**Dataset entries:**
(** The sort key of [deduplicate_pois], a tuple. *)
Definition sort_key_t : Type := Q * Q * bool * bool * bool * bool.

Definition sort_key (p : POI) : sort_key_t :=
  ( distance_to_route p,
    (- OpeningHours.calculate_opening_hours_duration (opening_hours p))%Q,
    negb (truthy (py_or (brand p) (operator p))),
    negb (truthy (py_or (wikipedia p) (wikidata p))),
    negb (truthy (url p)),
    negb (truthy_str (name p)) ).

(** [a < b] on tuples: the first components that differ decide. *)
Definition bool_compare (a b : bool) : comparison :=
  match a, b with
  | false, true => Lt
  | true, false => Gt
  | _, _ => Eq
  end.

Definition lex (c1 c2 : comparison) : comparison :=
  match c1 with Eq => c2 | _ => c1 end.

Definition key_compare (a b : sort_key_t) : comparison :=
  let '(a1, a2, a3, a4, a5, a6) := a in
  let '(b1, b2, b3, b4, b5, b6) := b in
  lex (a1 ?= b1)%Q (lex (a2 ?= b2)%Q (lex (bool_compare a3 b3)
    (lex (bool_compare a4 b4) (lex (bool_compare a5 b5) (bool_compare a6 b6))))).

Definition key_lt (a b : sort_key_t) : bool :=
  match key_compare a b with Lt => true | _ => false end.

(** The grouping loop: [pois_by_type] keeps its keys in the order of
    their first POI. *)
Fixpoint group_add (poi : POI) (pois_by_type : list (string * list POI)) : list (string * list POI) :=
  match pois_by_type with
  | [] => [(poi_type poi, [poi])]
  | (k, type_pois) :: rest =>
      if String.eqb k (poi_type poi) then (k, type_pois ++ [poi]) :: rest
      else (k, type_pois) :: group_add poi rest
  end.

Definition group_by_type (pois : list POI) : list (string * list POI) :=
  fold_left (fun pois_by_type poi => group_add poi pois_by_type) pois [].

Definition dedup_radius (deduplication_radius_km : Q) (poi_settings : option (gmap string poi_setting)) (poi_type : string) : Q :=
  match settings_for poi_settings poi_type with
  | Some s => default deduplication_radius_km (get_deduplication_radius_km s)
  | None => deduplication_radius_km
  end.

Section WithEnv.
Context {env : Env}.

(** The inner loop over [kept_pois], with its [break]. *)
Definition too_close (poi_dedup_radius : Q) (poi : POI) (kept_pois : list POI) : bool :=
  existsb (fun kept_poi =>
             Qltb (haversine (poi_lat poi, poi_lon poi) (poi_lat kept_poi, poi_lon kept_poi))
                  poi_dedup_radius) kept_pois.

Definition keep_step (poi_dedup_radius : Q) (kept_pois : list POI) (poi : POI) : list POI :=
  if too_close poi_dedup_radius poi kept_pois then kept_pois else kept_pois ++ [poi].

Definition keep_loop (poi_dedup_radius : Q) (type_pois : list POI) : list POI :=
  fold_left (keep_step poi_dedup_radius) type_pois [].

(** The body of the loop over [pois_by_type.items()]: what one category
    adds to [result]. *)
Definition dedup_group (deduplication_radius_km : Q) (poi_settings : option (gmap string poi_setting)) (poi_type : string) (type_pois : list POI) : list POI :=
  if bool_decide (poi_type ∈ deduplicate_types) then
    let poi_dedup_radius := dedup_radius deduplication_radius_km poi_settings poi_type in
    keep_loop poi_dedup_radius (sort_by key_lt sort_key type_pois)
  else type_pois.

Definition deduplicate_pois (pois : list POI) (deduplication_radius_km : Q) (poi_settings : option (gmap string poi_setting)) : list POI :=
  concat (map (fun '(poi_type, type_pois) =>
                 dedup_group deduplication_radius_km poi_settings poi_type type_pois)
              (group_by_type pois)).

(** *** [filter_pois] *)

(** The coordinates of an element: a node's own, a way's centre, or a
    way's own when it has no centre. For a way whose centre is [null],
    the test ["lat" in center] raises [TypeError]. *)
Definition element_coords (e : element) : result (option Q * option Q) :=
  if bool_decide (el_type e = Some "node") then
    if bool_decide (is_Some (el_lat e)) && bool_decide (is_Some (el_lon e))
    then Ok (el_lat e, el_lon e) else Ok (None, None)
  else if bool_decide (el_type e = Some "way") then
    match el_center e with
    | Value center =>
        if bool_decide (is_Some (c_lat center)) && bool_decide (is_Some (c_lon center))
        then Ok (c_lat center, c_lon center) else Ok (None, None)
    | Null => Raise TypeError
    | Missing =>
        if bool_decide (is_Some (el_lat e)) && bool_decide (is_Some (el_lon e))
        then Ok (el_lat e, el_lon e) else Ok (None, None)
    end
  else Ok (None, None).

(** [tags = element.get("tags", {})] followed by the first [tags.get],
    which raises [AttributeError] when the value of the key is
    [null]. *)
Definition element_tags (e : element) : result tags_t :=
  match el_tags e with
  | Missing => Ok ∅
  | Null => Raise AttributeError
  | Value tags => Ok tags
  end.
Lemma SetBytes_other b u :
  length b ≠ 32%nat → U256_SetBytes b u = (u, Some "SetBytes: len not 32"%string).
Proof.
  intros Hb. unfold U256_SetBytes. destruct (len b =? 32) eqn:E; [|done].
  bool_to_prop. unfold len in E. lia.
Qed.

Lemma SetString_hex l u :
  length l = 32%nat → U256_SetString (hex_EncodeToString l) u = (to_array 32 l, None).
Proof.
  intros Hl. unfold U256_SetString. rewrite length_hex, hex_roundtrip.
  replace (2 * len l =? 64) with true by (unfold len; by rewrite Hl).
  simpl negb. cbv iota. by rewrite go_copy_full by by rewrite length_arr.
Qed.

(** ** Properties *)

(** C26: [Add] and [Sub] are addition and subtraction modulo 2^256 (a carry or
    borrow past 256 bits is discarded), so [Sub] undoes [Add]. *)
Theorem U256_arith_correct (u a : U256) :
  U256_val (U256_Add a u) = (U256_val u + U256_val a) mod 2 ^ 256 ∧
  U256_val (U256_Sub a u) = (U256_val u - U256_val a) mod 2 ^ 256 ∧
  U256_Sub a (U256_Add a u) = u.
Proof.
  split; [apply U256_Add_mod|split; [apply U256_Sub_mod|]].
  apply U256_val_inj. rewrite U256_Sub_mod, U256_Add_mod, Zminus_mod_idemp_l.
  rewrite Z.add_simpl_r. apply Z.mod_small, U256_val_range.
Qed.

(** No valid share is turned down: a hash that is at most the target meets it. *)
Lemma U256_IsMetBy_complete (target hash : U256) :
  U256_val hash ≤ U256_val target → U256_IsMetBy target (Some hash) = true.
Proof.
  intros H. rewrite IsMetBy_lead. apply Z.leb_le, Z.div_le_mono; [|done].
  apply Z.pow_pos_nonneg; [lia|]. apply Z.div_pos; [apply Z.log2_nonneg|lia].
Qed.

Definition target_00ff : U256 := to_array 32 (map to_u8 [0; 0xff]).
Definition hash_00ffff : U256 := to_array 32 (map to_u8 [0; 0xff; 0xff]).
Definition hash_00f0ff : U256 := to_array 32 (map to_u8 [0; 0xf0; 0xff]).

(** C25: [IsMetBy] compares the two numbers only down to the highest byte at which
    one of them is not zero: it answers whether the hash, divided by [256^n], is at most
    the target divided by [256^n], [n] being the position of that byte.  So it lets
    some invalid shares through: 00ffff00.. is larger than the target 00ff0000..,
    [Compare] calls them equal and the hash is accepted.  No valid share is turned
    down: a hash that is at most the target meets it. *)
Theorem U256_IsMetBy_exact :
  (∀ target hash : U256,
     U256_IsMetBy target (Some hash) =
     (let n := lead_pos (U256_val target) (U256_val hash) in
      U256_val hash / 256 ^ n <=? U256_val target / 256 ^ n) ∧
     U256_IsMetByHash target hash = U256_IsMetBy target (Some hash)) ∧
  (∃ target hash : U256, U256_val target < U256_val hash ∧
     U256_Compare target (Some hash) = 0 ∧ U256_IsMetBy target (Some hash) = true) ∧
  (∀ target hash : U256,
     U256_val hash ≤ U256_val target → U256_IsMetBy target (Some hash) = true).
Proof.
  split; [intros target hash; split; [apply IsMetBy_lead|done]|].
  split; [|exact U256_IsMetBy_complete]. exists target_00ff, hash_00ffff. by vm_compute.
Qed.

--

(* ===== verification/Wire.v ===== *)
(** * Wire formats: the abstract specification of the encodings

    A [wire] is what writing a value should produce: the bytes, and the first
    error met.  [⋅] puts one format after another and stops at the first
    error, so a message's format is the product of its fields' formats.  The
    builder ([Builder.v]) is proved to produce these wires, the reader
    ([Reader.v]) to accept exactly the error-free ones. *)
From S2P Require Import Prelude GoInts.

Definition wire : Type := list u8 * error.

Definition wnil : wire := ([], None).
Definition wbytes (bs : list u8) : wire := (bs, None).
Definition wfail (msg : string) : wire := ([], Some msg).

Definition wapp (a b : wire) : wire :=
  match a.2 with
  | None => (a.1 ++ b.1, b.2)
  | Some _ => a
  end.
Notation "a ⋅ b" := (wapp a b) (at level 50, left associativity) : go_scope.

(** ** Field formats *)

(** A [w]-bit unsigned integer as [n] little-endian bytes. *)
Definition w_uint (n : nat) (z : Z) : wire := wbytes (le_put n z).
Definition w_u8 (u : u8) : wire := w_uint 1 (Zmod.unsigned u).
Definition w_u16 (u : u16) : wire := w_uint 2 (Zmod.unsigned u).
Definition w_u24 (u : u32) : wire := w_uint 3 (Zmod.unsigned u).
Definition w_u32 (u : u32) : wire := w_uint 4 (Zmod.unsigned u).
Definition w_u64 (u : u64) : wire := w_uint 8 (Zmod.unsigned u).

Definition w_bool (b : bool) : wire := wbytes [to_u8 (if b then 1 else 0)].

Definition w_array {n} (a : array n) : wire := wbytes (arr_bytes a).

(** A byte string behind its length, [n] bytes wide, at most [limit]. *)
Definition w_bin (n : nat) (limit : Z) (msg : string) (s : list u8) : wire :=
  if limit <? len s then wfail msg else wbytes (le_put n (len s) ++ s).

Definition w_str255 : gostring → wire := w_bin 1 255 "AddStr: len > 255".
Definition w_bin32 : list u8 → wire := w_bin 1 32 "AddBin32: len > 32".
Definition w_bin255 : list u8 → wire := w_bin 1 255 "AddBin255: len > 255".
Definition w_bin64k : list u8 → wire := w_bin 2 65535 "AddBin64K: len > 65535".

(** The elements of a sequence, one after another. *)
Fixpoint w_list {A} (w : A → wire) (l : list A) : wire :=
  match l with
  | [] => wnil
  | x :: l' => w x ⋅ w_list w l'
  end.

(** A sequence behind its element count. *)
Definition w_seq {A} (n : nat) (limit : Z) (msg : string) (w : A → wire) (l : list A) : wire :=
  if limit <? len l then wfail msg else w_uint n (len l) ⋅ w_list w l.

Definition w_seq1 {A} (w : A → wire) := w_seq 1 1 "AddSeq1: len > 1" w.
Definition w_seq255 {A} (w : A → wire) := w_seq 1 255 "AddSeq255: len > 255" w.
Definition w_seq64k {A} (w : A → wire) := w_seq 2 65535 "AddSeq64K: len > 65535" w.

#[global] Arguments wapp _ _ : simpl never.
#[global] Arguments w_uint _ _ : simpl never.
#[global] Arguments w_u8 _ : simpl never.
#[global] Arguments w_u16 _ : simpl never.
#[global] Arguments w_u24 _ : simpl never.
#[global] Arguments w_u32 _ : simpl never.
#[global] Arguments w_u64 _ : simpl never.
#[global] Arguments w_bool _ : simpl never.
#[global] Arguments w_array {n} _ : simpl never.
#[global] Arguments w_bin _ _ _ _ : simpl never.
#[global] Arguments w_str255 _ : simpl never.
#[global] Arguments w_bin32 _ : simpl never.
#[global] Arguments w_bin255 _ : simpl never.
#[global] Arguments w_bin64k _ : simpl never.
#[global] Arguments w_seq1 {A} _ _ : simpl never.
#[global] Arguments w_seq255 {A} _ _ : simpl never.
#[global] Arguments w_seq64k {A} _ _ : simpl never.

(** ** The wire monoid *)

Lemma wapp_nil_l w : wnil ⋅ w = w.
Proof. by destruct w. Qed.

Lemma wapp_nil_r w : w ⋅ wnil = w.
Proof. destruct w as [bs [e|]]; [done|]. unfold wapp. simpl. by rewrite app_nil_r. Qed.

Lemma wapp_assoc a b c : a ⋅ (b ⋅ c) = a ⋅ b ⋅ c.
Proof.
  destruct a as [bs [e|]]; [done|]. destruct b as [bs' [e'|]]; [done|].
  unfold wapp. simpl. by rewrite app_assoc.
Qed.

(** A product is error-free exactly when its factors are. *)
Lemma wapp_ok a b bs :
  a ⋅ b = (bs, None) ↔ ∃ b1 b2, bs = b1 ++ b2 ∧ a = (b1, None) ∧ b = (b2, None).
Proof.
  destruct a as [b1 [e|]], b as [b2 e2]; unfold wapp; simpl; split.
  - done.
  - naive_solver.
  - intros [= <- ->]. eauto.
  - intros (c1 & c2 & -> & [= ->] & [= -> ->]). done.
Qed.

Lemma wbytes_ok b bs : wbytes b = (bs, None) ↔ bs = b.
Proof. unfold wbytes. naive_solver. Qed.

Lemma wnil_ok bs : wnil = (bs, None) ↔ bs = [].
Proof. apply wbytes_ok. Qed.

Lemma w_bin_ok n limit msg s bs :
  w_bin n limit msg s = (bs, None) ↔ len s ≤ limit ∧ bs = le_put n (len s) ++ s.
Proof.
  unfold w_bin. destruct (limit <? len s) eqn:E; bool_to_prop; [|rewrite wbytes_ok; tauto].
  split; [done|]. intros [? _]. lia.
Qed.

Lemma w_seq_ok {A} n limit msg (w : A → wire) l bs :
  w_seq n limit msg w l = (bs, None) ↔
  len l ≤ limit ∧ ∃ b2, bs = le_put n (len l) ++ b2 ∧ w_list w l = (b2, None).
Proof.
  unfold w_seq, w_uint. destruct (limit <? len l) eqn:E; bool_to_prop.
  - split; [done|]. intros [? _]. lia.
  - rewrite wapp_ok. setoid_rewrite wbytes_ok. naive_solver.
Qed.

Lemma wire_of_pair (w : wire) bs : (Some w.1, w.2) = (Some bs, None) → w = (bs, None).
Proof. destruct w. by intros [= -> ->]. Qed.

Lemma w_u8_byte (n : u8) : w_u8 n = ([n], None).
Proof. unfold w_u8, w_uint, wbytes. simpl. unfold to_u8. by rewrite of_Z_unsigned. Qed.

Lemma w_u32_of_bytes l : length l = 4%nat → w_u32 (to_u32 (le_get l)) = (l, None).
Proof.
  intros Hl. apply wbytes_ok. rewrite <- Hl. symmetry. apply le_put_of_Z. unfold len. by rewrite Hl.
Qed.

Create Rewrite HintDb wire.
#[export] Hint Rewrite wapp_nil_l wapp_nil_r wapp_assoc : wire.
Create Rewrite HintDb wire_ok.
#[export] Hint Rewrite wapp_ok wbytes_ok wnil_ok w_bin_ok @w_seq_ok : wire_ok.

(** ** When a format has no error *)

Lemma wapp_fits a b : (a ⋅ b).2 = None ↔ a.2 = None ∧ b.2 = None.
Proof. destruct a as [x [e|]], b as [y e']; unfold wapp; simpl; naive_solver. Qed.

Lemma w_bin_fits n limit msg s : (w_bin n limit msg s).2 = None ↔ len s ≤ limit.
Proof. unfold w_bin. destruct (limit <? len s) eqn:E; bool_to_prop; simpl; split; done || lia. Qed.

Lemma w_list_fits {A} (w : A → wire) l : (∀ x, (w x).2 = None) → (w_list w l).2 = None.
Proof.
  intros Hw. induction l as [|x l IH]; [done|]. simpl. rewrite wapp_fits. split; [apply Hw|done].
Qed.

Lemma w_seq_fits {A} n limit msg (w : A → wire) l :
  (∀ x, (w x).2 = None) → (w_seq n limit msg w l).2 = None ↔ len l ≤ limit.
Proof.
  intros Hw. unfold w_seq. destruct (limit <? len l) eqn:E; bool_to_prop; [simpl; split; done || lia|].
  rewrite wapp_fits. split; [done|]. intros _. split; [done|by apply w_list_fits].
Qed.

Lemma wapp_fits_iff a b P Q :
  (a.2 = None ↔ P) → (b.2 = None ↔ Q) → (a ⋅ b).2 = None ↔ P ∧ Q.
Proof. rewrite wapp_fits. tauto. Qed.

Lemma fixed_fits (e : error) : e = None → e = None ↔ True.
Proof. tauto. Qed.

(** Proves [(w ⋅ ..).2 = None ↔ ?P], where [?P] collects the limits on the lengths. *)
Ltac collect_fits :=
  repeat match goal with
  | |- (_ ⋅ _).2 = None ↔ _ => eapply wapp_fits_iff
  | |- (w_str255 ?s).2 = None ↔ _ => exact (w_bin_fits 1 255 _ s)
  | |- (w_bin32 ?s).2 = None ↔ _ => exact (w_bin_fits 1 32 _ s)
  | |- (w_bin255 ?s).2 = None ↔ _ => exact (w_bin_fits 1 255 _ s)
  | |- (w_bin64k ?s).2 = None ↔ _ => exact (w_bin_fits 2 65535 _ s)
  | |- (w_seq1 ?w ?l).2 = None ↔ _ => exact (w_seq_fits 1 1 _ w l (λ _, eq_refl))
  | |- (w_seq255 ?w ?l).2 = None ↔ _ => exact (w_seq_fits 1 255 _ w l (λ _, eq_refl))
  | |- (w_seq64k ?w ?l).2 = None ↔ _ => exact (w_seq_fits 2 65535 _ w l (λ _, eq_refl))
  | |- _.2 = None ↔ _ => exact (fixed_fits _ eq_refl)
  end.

**Work request:** In the entries above, count each line holding "formats" and report the total and nothing more.

**Output:** 3